> EXERCISE OBJECTIVE
Collect every line in the records below that contains the word "before".

> Collected data entries
BEGIN
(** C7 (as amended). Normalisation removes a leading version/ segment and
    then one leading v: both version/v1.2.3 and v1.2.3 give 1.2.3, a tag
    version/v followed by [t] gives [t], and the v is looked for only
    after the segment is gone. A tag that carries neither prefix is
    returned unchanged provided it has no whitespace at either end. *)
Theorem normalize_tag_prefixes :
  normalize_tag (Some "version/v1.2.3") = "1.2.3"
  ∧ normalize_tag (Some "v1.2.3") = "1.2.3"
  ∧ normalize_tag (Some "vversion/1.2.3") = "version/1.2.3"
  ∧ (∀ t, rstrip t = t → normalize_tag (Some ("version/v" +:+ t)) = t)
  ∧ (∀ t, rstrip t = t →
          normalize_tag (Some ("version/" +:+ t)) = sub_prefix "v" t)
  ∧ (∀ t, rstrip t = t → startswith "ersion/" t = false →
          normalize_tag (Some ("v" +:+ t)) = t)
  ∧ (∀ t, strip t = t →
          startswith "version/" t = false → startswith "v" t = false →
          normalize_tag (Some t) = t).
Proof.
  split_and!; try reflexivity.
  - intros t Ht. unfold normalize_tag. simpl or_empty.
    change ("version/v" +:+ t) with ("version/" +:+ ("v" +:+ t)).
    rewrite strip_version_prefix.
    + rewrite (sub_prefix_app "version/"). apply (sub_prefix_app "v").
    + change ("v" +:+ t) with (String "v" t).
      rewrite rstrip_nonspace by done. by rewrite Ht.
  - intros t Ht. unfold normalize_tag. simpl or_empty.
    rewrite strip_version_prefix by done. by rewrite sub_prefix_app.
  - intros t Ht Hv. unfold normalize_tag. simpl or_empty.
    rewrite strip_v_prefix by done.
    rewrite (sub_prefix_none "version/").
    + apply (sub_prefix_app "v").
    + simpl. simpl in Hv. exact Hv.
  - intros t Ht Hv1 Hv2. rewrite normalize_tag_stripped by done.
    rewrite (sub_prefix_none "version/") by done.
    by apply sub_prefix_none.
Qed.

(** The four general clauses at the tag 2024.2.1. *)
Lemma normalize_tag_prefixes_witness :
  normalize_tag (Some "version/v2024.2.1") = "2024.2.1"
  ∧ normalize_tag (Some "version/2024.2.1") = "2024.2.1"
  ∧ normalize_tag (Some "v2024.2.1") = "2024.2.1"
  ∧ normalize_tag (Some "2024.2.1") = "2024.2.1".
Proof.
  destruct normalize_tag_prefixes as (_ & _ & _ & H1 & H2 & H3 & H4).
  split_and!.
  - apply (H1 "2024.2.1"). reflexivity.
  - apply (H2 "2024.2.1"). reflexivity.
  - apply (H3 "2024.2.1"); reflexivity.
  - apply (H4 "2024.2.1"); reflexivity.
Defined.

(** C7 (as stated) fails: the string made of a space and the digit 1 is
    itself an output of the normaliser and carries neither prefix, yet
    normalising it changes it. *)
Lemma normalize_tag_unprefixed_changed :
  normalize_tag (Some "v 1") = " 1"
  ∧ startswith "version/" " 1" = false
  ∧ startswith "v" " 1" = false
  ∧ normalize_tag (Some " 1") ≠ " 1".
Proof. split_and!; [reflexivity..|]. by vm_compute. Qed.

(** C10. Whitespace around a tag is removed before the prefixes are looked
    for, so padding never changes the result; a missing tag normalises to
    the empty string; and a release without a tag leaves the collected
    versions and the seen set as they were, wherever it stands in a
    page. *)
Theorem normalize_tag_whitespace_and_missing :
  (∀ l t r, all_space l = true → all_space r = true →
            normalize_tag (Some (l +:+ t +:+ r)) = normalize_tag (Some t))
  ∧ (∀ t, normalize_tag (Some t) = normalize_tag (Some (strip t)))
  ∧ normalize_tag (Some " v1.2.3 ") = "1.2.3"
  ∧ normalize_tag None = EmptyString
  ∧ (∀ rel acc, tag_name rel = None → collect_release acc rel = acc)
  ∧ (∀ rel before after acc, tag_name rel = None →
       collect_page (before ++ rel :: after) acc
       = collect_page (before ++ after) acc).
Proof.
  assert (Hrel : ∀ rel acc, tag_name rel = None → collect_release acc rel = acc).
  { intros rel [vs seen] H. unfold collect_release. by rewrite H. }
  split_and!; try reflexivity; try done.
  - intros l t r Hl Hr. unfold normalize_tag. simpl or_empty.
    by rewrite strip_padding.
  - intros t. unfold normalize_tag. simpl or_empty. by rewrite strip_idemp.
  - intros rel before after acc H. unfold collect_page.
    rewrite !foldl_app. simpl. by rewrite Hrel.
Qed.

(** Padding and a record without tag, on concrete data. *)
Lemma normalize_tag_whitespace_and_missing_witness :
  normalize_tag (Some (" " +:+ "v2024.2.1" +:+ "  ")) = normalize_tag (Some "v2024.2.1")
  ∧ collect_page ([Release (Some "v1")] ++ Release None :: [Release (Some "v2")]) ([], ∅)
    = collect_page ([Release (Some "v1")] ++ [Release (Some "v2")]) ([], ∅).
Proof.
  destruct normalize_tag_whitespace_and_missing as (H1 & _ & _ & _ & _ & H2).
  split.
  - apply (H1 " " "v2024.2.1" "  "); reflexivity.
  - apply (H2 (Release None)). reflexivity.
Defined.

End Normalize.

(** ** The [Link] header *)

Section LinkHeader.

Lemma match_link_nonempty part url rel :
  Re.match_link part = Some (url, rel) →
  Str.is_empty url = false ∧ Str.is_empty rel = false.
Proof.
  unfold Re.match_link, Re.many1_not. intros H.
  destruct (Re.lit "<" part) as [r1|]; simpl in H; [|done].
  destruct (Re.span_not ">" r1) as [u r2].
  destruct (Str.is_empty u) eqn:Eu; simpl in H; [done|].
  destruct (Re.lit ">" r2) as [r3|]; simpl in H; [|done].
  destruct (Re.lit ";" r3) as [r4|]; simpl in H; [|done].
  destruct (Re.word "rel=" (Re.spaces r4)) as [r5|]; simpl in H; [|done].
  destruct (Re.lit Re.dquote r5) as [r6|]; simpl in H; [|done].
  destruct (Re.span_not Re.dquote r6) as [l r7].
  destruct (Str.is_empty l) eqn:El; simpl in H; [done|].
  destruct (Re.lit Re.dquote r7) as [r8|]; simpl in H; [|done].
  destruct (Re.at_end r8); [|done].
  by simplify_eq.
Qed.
END
> RESPONSE AREA
(** C10. Whitespace around a tag is removed before the prefixes are looked
  ∧ (∀ rel before after acc, tag_name rel = None →
       collect_page (before ++ rel :: after) acc
       = collect_page (before ++ after) acc).
  - intros rel before after acc H. unfold collect_page.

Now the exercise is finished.